··· Supplied data ···

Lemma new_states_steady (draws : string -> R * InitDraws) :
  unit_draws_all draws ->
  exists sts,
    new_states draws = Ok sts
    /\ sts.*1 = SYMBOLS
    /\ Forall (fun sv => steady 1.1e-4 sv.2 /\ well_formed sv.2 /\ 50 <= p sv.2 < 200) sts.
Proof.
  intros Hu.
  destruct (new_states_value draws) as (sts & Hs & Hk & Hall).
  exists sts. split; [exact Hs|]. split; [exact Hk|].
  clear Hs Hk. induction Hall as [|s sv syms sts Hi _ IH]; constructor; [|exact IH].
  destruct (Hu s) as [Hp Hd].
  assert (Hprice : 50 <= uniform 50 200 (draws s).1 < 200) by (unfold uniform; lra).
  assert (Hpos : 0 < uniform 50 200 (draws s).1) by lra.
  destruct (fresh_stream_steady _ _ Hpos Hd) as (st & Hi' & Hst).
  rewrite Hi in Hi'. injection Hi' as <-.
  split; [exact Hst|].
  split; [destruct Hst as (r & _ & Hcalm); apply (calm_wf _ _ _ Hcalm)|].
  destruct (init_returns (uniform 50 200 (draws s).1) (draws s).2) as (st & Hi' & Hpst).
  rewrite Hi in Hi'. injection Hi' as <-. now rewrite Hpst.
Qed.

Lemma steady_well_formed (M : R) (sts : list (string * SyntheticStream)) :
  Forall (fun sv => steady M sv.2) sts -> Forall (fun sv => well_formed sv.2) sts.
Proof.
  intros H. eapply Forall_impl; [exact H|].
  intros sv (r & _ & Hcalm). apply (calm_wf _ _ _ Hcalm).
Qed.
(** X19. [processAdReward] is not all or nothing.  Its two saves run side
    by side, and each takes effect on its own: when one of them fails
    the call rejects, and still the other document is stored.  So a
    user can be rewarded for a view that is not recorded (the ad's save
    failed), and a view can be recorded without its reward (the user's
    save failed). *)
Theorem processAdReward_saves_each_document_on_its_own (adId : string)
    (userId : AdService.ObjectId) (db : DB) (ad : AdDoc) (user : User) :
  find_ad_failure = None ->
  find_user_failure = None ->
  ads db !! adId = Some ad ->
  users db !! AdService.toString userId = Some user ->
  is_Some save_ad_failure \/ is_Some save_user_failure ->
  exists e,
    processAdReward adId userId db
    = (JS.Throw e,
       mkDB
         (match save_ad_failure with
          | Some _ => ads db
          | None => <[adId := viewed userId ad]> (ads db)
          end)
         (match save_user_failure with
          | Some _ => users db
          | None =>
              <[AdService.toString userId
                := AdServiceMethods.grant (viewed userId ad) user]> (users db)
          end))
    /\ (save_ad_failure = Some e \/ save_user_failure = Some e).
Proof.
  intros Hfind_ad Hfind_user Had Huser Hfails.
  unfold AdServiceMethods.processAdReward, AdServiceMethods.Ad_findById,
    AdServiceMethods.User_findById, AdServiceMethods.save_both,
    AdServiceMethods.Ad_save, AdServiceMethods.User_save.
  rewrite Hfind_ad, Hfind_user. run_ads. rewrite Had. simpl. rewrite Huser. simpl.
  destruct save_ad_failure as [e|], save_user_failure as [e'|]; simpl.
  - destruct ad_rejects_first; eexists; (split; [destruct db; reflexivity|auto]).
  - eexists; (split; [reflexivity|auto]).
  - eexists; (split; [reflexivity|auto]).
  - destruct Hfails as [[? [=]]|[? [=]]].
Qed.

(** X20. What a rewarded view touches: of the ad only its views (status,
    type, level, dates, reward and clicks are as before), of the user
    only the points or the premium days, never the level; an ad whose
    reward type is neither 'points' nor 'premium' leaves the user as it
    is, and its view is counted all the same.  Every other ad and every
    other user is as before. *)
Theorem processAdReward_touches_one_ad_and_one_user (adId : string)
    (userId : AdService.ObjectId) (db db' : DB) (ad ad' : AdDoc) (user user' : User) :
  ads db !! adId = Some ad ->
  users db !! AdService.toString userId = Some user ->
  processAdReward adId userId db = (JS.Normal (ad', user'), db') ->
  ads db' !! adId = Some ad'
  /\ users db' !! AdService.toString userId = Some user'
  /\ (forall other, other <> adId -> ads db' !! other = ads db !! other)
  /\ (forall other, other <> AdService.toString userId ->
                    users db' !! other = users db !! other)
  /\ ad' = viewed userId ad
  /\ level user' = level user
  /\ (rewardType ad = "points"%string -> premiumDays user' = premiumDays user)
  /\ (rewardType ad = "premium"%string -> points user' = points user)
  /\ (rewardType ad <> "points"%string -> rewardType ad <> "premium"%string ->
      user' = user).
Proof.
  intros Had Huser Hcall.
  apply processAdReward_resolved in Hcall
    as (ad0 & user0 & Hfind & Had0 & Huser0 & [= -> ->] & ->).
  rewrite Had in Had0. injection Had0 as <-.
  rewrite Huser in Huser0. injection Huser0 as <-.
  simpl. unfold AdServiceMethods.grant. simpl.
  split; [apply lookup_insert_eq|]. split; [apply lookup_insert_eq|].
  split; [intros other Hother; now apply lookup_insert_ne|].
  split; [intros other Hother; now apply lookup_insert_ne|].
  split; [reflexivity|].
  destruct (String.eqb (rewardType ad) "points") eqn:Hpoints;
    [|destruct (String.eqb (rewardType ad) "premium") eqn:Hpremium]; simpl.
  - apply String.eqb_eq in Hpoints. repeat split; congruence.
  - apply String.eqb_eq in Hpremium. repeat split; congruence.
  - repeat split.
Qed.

···

Instructions for the task
Each line from the top of the data, up to and including the line that contains "split; [exact Hst|].", should be set down exactly.

Reply to the exercise
Lemma new_states_steady (draws : string -> R * InitDraws) :
  unit_draws_all draws ->
  exists sts,
    new_states draws = Ok sts
    /\ sts.*1 = SYMBOLS
    /\ Forall (fun sv => steady 1.1e-4 sv.2 /\ well_formed sv.2 /\ 50 <= p sv.2 < 200) sts.
Proof.
  intros Hu.
  destruct (new_states_value draws) as (sts & Hs & Hk & Hall).
  exists sts. split; [exact Hs|]. split; [exact Hk|].
  clear Hs Hk. induction Hall as [|s sv syms sts Hi _ IH]; constructor; [|exact IH].
  destruct (Hu s) as [Hp Hd].
  assert (Hprice : 50 <= uniform 50 200 (draws s).1 < 200) by (unfold uniform; lra).
  assert (Hpos : 0 < uniform 50 200 (draws s).1) by lra.
  destruct (fresh_stream_steady _ _ Hpos Hd) as (st & Hi' & Hst).
  rewrite Hi in Hi'. injection Hi' as <-.
  split; [exact Hst|].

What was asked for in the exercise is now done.